Городские ворота, обычно открывавшиеся на заре, по неизвестной собравшимся по их внешнюю сторону причине были наглухо закрыты. Странно. И досадно. Кому понравится, проделав долгий путь, оказаться перед забитой дверью?
Кое-кто в толпе — особо нетерпеливые или пришедшие намного раньше других — уже начали роптать. Причем негромкое возмущение прямо на глазах перерастало в нечто большее. Руки наемников легли на рукояти мечей. Нищие, никогда не славившиеся покладистым нравом, похватав свои посохи, принялись бить ими в кованные железом створки.
— Эй вы там, заснули, что ли?
— Видать, никак в себя прийти не могут после вчерашнего, — презрительно хмыкнув, шепнул царевич на ухо другу.

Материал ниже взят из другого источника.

(** * node-tcnet: the TCNet packet codec and the layer-state tracker

    A shallow embedding of [src/network.ts] (packet classes over a Node
    [Buffer]) and of [PioneerDJState] in [src/pioneer.ts], with the
    properties of the specification stated over it.

    Conventions of the embedding:
    - a JavaScript number that the code only ever uses as an integer (byte
      values, offsets, track ids, status codes) is a [Z]; array indices and
      1-based layer numbers are [nat]; the one fractional number of the
      codec, [bpm], is an IEEE binary64 [float];
    - [console.assert] (both files do [import { assert } from "console"])
      prints a line when its condition is false and returns, so it is
      modelled as an append to the console output, never as an exception;
    - a thrown exception is a [Throw] result;
    - the arrays of the tracker are objects in a heap, reached through
      references, so that a write through one reference is seen through
      every other reference to the same array; a packet and its header share
      one buffer. *)

From Stdlib Require Import ZArith Lia Bool List String Ascii DecimalString.
From Stdlib Require Import Floats Uint63.
From stdpp Require Import base list gmap.
Import ListNotations.

Local Open Scope Z_scope.

(** ** The console *)

Abbreviation Console := (list string).

(** [console.assert(value)] and [console.assert(value, message)]: a falsy
    value prints "Assertion failed", followed by the message when there is
    one; nothing is thrown. *)
Definition console_assert (value : bool) (message : option string) : Console :=
  if value then []
  else [match message with
        | None => "Assertion failed"%string
        | Some m => String.append "Assertion failed: " m
        end].

(** * pioneer.ts: the layer-state tracker *)

Module Pioneer.

(** The elements of the tracker's arrays: a number, or [undefined] where an
    index is read outside the array. *)
Inductive value : Type :=
  | undefined
  | number (n : Z).

(** [a !== b] *)
Definition strict_neq (a b : value) : bool :=
  match a, b with
  | undefined, undefined => false
  | number x, number y => negb (x =? y)
  | _, _ => true
  end.

(** [a[i]]: reading past the end of an array yields [undefined]. *)
Definition array_get (a : list value) (i : nat) : value :=
  match a !! i with
  | Some v => v
  | None => undefined
  end.

(** [a[i] = v]: assignment inside the array overwrites the slot, assignment
    at or past the end extends the array (skipped slots read [undefined]). *)
Definition array_set (a : list value) (i : nat) (v : value) : list value :=
  if (i <? length a)%nat then <[i:=v]> a
  else a ++ replicate (i - length a)%nat undefined ++ [v].

(** Arrays are objects: a field or a parameter holds a reference, the
    arrays themselves live in the heap, and an assignment to a slot is seen
    through every reference to the array. *)
Abbreviation ref := nat.
Abbreviation Heap := (gmap nat (list value)).

Definition empty_heap : Heap := empty.

(** The array behind a reference. *)
Definition deref (h : Heap) (r : ref) : list value :=
  match h !! r with
  | Some a => a
  | None => []
  end.

(** A newly created array ([new Array(..)], an array literal): its
    reference is one that is not in use. *)
Definition alloc (a : list value) (h : Heap) : ref * Heap :=
  let r := fresh (dom h) in (r, <[r := a]> h).

(** [enum LayerIndex] *)
Inductive LayerIndex : Type :=
  | Layer1 | Layer2 | Layer3 | Layer4 | LayerA | LayerB | LayerM | LayerC.

Definition LayerIndex_value (idx : LayerIndex) : nat :=
  match idx with
  | Layer1 => 1 | Layer2 => 2 | Layer3 => 3 | Layer4 => 4
  | LayerA => 5 | LayerB => 6 | LayerM => 7 | LayerC => 8
  end.

(** [class PioneerDJState]: two private fields, each holding an array. The
    fields are never reassigned, so an object is its two references. *)
Record PioneerDJState : Type := {
  _trackID : ref;
  _status : ref
}.
(** * CircadianZone: the per-zone lighting controller

    A shallow embedding of the [CircadianZone] device class (mode state
    machine, interpolation from the day-progress percentage, night targets,
    manual override, settings validation) together with the properties its
    specification states about it.

    Numbers.  The mode machine, change detection and frame properties are
    stated over exact rationals ([Qc], rationals in lowest terms, so that
    [=] is numeric equality), with [Math.round] as [floor (x + 1/2)]; they
    do not depend on how a product or a quotient is rounded.  What
    [updateFromPercentage] computes does, so the recompute path is given a
    second time in module [Binary64], over IEEE-754 binary64 with NaN, the
    infinities and both zeros, and the properties of the computed values
    are stated there.

    Effects.  Every method is a computation over the device object: it reads
    the host environment ([this.driver], [this.homey]), updates the private
    fields, and performs host calls.  The host calls ([setCapabilityValue],
    the driver's [triggerValuesChangedFlow], [log]) are recorded, in program
    order, in a trace.  Host calls are taken to succeed. *)

From Stdlib Require Import ZArith QArith Qcanon Qround String List Bool Lia Lqa.
From Stdlib Require Import Floats.SpecFloat.
Import ListNotations.

Local Open Scope string_scope.
Local Open Scope Qc_scope.

(** ** Numbers *)

Definition num := Qc.

(** decimal literal [n / d] *)
Definition lit (n : Z) (d : positive) : num := Q2Qc (n # d).

Definition hundred : num := lit 100 1.
Definition minus_one : num := lit (-1) 1.

(** [x > y], [x >= y], [x != y] on numbers *)
Definition gt (x y : num) : bool := negb (Qle_bool x y).
Definition ge (x y : num) : bool := Qle_bool y x.
Definition neq (x y : num) : bool := negb (Qeq_bool x y).

(** [Math.round], in exact arithmetic ([Binary64.Math_round] in binary64) *)
Definition Math_round (x : num) : num :=
  Q2Qc (inject_Z (Qfloor (x + (1 # 2))%Q)).

(** the idiom [Math.round(x * 100) / 100] of [updateFromPercentage] *)
Definition round2 (x : num) : num := Math_round (x * hundred) / hundred.

(** ** The device object *)

Record CircadianZone := mkZone {
  _mode : string;
  _sunsetTemp : num;
  _noonTemp : num;
  _minBrightness : num;
  _maxBrightness : num;
  _nightTemperature : num;
  _nightBrightness : num;
  _currentBrightness : num;
  _currentTemperature : num
}.

(** the field initialisers of the class *)
Definition initial : CircadianZone :=
  {| _mode := "adaptive";
     _sunsetTemp := lit 100 100;
     _noonTemp := lit 40 100;
     _minBrightness := lit 10 100;
     _maxBrightness := lit 100 100;
     _nightTemperature := lit 100 100;
     _nightBrightness := lit 10 100;
     _currentBrightness := lit 100 100;
     _currentTemperature := lit 40 100 |}.

Definition set_mode (v : string) (z : CircadianZone) : CircadianZone :=
  mkZone v (_sunsetTemp z) (_noonTemp z) (_minBrightness z) (_maxBrightness z)
         (_nightTemperature z) (_nightBrightness z)
         (_currentBrightness z) (_currentTemperature z).

Definition set_currentBrightness (v : num) (z : CircadianZone) : CircadianZone :=
  mkZone (_mode z) (_sunsetTemp z) (_noonTemp z) (_minBrightness z) (_maxBrightness z)
         (_nightTemperature z) (_nightBrightness z)
         v (_currentTemperature z).

Definition set_currentTemperature (v : num) (z : CircadianZone) : CircadianZone :=
  mkZone (_mode z) (_sunsetTemp z) (_noonTemp z) (_minBrightness z) (_maxBrightness z)
         (_nightTemperature z) (_nightBrightness z)
         (_currentBrightness z) v.

(** the [newSettings] object of the settings event: percentages *)
Record Settings := mkSettings {
  max_brightness : num;
  min_brightness : num;
  night_brightness : num;
  night_temp : num;
  sunset_temp : num;
  noon_temp : num
}.

(** the six assignments of [onSettings] *)
Definition set_config (s : Settings) (z : CircadianZone) : CircadianZone :=
  mkZone (_mode z)
         (sunset_temp s / hundred) (noon_temp s / hundred)
         (min_brightness s / hundred) (max_brightness s / hundred)
         (night_temp s / hundred) (night_brightness s / hundred)
         (_currentBrightness z) (_currentTemperature z).

(** ** The host *)

(** What the methods read from the host: the driver's current day-progress
    percentage ([this.driver.getPercentage()]) and the localisation table
    ([this.homey.__]).  Both live outside the class. *)
Record Host := mkHost {
  getPercentage : num;
  homey__ : string -> string
}.

Inductive value :=
| VString (s : string)
| VNumber (x : num).

(** the [this.log] call sites, with the values they interpolate *)
Inductive message :=
| TriggeringZoneUpdate
| NoChangesNeeded (newMode : string)
| ModeNotChanged
| ModeChangedTo (v : string)
| TemperatureOverrideTo (newTemperature : num)
| DimOverrideTo (newBrightness : num)
| SettingsWereChanged (newSettings : Settings)
| UpdatingToNight (brightness temperature : num)
| AlreadyAtNightTargets
| NotInAdaptiveMode (mode : string)
| UpdatingFromPercentage (percentage : num)
| BrightnessUpdated (brightness lo hi : num)
| NoChangeInBrightness (brightness : num)
| TemperatureUpdated (temperature sunset noon : num)
| NoChangeInTemperature (temperature : num)
| TriggeringValuesChanged (temperature brightness : num).

Inductive effect :=
| SetCapabilityValue (capabilityId : string) (v : value)
| ValuesChangedFlow (brightness temperature : num)
| Log (m : message).
(** The parity counters of the checkerboard tester only grow; a counter
    left untouched means that no cell of the other parity was met. *)
Lemma parity_counts (cells : list GridCoord.t) (e0 o0 : Z) :
  let counts :=
    foldl (fun '(e, o) cell =>
             if Z.rem (GridCoord.row cell + GridCoord.col cell) 2 =? 0
             then (e + 1, o) else (e, o + 1))
          (e0, o0) cells in
  e0 <= fst counts /\ o0 <= snd counts /\
  fst counts + snd counts = e0 + o0 + len cells /\
  (snd counts = o0 ->
     Forall (fun cell => Z.rem (GridCoord.row cell + GridCoord.col cell) 2 = 0) cells) /\
  (fst counts = e0 ->
     Forall (fun cell => Z.rem (GridCoord.row cell + GridCoord.col cell) 2 <> 0) cells).
Proof.
  revert e0 o0. induction cells as [| cell cells IH]; intros e0 o0; simpl.
  - unfold len. simpl. repeat split; try lia; constructor.
  - destruct (Z.eqb_spec (Z.rem (GridCoord.row cell + GridCoord.col cell) 2) 0) as [He | Ho].
    + specialize (IH (e0 + 1) o0). simpl in IH.
      destruct IH as (H1 & H2 & H3 & H4 & H5).
      unfold len in *. simpl length. rewrite Nat2Z.inj_succ.
      split; [lia |]. split; [lia |]. split; [lia |]. split.
      * intros Heq. constructor; [exact He | exact (H4 Heq)].
      * intros Heq. lia.
    + specialize (IH e0 (o0 + 1)). simpl in IH.
      destruct IH as (H1 & H2 & H3 & H4 & H5).
      unfold len in *. simpl length. rewrite Nat2Z.inj_succ.
      split; [lia |]. split; [lia |]. split; [lia |]. split.
      * intros Heq. lia.
      * intros Heq. constructor; [exact Ho | exact (H5 Heq)].
Qed.
(** * Weekly chore calendar: calendar engine and resource routes

    A shallow embedding of the client-side calendar functions of
    [src/App.tsx] ([getWeekStart], [monthMatrix]) and of the Express
    route handlers of the backend ([middleware/auth.js],
    [routes/families.js], [routes/people.js], [routes/chores.js],
    [routes/assignments.js]) over the schema of [db/database.js]; further
    the login routes ([routes/auth.js]), the token handling of the API
    client ([src/api/client.ts]), and the date keys, the navigation, the
    views and the cache updates of [src/App.tsx]. *)

From Stdlib Require Import ZArith List Bool Lia String Ascii.
From Stdlib Require Import DecimalString DecimalZ.
Import ListNotations.
Open Scope Z_scope.

(** ** The platform's [Date] object

    A [Date] holds a time value: the milliseconds since the epoch in
    UTC, or [NaN] for an invalid date.  The getters and setters used by
    the application work on local time, which the host derives from its
    time zone.  The zone is a parameter of the model, given as the
    [LocalTZA(t, isUTC)] of the language standard: the offset in force
    at the UTC time [t], or the offset by which the local time [t] is
    read (a local time that a clock change skips or repeats is read with
    the offset before the change).  The functions follow the abstract
    operations of the standard ([Day], [TimeWithinDay], [WeekDay],
    [MakeDay], [MakeDate], [MakeTime], [LocalTime], [UTC], [TimeClip]). *)
Module JSDate.

Definition msPerDay : Z := 86400000.

Definition Day (t : Z) : Z := t / msPerDay.
Definition TimeWithinDay (t : Z) : Z := t mod msPerDay.

(** 1 January 1970 (day 0) was a Thursday (4). *)
Definition WeekDay (t : Z) : Z := (Day t + 4) mod 7.

(** Day number of the proleptic Gregorian date [y]-[m]-[d], [m] in 1..12;
    linear in [d]. *)
Definition days_from_civil (y m d : Z) : Z :=
  let y' := if m <=? 2 then y - 1 else y in
  let era := y' / 400 in
  let yoe := y' mod 400 in
  let doy := (153 * (if 2 <? m then m - 3 else m + 9) + 2) / 5 + d - 1 in
  let doe := yoe * 365 + yoe / 4 - yoe / 100 + doy in
  era * 146097 + doe - 719468.

(** Year, month (1..12) and day of month (1..31) of a day number. *)
Definition civil_from_days (z : Z) : Z * Z * Z :=
  let z' := z + 719468 in
  let era := z' / 146097 in
  let doe := z' mod 146097 in
  let yoe := (doe - doe / 1460 + doe / 36524 - doe / 146096) / 365 in
  let y := yoe + era * 400 in
  let doy := doe - (365 * yoe + yoe / 4 - yoe / 100) in
  let mp := (5 * doy + 2) / 153 in
  let d := doy - (153 * mp + 2) / 5 + 1 in
  let m := if mp <? 10 then mp + 3 else mp - 9 in
  ((if m <=? 2 then y + 1 else y), m, d).

Definition YearFromTime (t : Z) : Z := fst (fst (civil_from_days (Day t))).
(** Months are numbered 0..11. *)
Definition MonthFromTime (t : Z) : Z := snd (fst (civil_from_days (Day t))) - 1.
Definition DateFromTime (t : Z) : Z := snd (civil_from_days (Day t)).

(** [MakeDay]: the month may lie outside 0..11 and the date outside the
    month; both carry over. *)
Definition MakeDay (year month date : Z) : Z :=
  let ym := year + month / 12 in
  let mn := month mod 12 in
  days_from_civil ym (mn + 1) 1 + date - 1.

Definition MakeTime (hour min sec ms : Z) : Z :=
  hour * 3600000 + min * 60000 + sec * 1000 + ms.

Definition MakeDate (day time : Z) : Z := day * msPerDay + time.

(** An integral number of the program, or [NaN] ([None]). *)
Definition Number : Type := option Z.

(** [x + y] and [x - y]: [NaN] if an operand is. *)
Definition add (x y : Number) : Number :=
  match x, y with
  | Some a, Some b => Some (a + b)
  | _, _ => None
  end.

Definition sub (x y : Number) : Number :=
  match x, y with
  | Some a, Some b => Some (a - b)
  | _, _ => None
  end.

(** [TimeClip]: a time value is at most 8.64e15 ms from the epoch,
    100 000 000 days to either side; beyond that it is [NaN]. *)
Definition maxTime : Z := 8640000000000000.

Definition TimeClip (time : Z) : Number :=
  if Z.abs time <=? maxTime then Some time else None.

(** The time zone of the host: [tz t true] is the offset of local time
    at the UTC time [t], [tz t false] the offset by which the local
    time [t] is read. *)
Definition TimeZone : Type := Z -> bool -> Z.

Definition LocalTime (tz : TimeZone) (t : Z) : Z := t + tz t true.
Definition UTC (tz : TimeZone) (t : Z) : Z := t - tz t false.

(** The time value of a [Date] object. *)
Definition Date : Type := Number.

Definition valueOf (d : Date) : Number := d.

Definition getFullYear (tz : TimeZone) (d : Date) : Number :=
  option_map (fun t => YearFromTime (LocalTime tz t)) d.
Definition getMonth (tz : TimeZone) (d : Date) : Number :=
  option_map (fun t => MonthFromTime (LocalTime tz t)) d.
Definition getDate (tz : TimeZone) (d : Date) : Number :=
  option_map (fun t => DateFromTime (LocalTime tz t)) d.
Definition getDay (tz : TimeZone) (d : Date) : Number :=
  option_map (fun t => WeekDay (LocalTime tz t)) d.

(** [d.setDate(date)]: the date of the month is replaced in the local
    time of [d], the result read back as a local time and clipped. *)
Definition setDate (tz : TimeZone) (d : Date) (date : Number) : Date :=
  match d, date with
  | Some t, Some dt =>
      let t := LocalTime tz t in
      let newDate :=
        MakeDate (MakeDay (YearFromTime t) (MonthFromTime t) dt) (TimeWithinDay t) in
      TimeClip (UTC tz newDate)
  | _, _ => None
  end.

(** [d.setHours(h, m, s, ms)] *)
Definition setHours (tz : TimeZone) (d : Date) (h m s ms : Z) : Date :=
  match d with
  | Some t =>
      let t := LocalTime tz t in
      TimeClip (UTC tz (MakeDate (Day t) (MakeTime h m s ms)))
  | None => None
  end.

(** [new Date(year, month, date)]: local midnight of that day; a year
    in 0..99 stands for 1900 + year. *)
Definition new_Date (tz : TimeZone) (year month : Number) (date : Z) : Date :=
  match year, month with
  | Some y, Some m =>
      let yr := if (0 <=? y) && (y <=? 99) then 1900 + y else y in
      TimeClip (UTC tz (MakeDate (MakeDay yr m date) (MakeTime 0 0 0 0)))
  | _, _ => None
  end.

End JSDate.

(** ** Calendar engine ([src/App.tsx]) *)
Module Calendar.
Import JSDate.

(** [getWeekStart], App.tsx lines 21-29. *)
Definition getWeekStart (tz : TimeZone) (date : Date) : Date :=
  let d := date in
  let dayOfWeek := getDay tz d in
  let d := setDate tz d (sub (getDate tz d) dayOfWeek) in
  let d := setHours tz d 0 0 0 0 in
  d.

(** The inner [for] loop of [monthMatrix]: pushes a copy of [current] and
    advances it by one day, [n] times.  Returns the week and [current]. *)
Fixpoint fill_week (tz : TimeZone) (n : nat) (current : Date) (week : list Date)
  : list Date * Date :=
  match n with
  | O => (week, current)
  | S n' =>
      let week := week ++ [current] in
      let current := setDate tz current (add (getDate tz current) (Some 1)) in
      fill_week tz n' current week
  end.

(** [week[6] >= endOfMonth] compares the time values; with a missing
    element or an invalid date it is false. *)
Definition reaches (week : list Date) (endOfMonth : Date) : bool :=
  match nth_error week 6 with
  | Some w6 =>
      match valueOf w6, valueOf endOfMonth with
      | Some a, Some e => e <=? a
      | _, _ => false
      end
  | None => false
  end.

(** The [while (true)] loop of [monthMatrix]; [fuel] bounds the number of
    rows, [None] means the bound was hit before the [break]. *)
Fixpoint month_loop (tz : TimeZone) (fuel : nat) (current endOfMonth : Date)
  (weeks : list (list Date)) : option (list (list Date)) :=
  match fuel with
  | O => None
  | S fuel' =>
      let '(week, current) := fill_week tz 7 current [] in
      let weeks := weeks ++ [week] in
      if reaches week endOfMonth then Some weeks
      else month_loop tz fuel' current endOfMonth weeks
  end.

(** [monthMatrix], App.tsx lines 256-280. *)
Definition monthMatrix (tz : TimeZone) (fuel : nat) (currentMonth : Date)
  : option (list (list Date)) :=
  let firstOfMonth :=
    new_Date tz (getFullYear tz currentMonth) (getMonth tz currentMonth) 1 in
  let start := getWeekStart tz firstOfMonth in
  let endOfMonth :=
    new_Date tz (getFullYear tz currentMonth)
      (add (getMonth tz currentMonth) (Some 1)) 0 in
  month_loop tz fuel start endOfMonth [].

End Calendar.

(** ** String operations of the platform used by the routes

    Strings are byte strings; case mapping and white space are the ASCII
    ones. *)
Module JSString.
Open Scope string_scope.

(** The class [\s] and the characters removed by [trim], on ASCII:
    tab, line feed, vertical tab, form feed, carriage return, space. *)
Definition is_space (c : ascii) : bool :=
  let n := nat_of_ascii c in
  (Nat.eqb n 9 || Nat.eqb n 10 || Nat.eqb n 11 || Nat.eqb n 12
   || Nat.eqb n 13 || Nat.eqb n 32)%bool.

Fixpoint trimStart (s : string) : string :=
  match s with
  | EmptyString => EmptyString
  | String c s' => if is_space c then trimStart s' else s
  end.

Fixpoint rev_append (s acc : string) : string :=
  match s with
  | EmptyString => acc
  | String c s' => rev_append s' (String c acc)
  end.

Definition reverse (s : string) : string := rev_append s EmptyString.

(** [s.trim()] *)
Definition trim (s : string) : string :=
  reverse (trimStart (reverse (trimStart s))).

Definition lower (c : ascii) : ascii :=
  let n := nat_of_ascii c in
  if (Nat.leb 65 n && Nat.leb n 90)%bool then ascii_of_nat (n + 32) else c.

(** [s.toLowerCase()], also the store's [LOWER]. *)
Fixpoint toLowerCase (s : string) : string :=
  match s with
  | EmptyString => EmptyString
  | String c s' => String (lower c) (toLowerCase s')
  end.

(** [s.replace(/\s+/g, '-')]: every maximal run of white space becomes
    one dash.  [in_run] tells that the previous character was white. *)
Fixpoint replace_spaces (in_run : bool) (s : string) : string :=
  match s with
  | EmptyString => EmptyString
  | String c s' =>
      if is_space c
      then if in_run then replace_spaces true s'
           else String "-" (replace_spaces true s')
      else String c (replace_spaces false s')
  end.

(** [name.toLowerCase().replace(/\s+/g, '-')] *)
Definition slug (s : string) : string := replace_spaces false (toLowerCase s).

Definition digit36 (n : N) : ascii :=
  if (n <? 10)%N then ascii_of_N (48 + n) else ascii_of_N (87 + n).

Fixpoint toString36_aux (fuel : nat) (n : N) (acc : string) : string :=
  match fuel with
  | O => acc
  | S fuel' =>
      let acc := String (digit36 (n mod 36)) acc in
      if (n / 36 =? 0)%N then acc else toString36_aux fuel' (n / 36) acc
  end.

(** [n.toString(36)] for a non-negative integer. *)
Definition toString36 (n : N) : string :=
  toString36_aux (S (N.to_nat (N.log2 n))) n EmptyString.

— Аль, — вымученно глянул на него бродяга, — но не всем же они городом мучили твоего брата!
Тот помрачнел. Брови сошлись на переносице и взгляд смотревших из-под них с хмурым прищуром глаз стал угрожающим. Усмешка в мгновение ока исчезла с его губ и, побелев от ярости, они процедили:
— Тот, кто допускает зло, сам его творит!…Впрочем, — заставив себя успокоиться, спустя некоторое время добавил он, — я говорил о змее.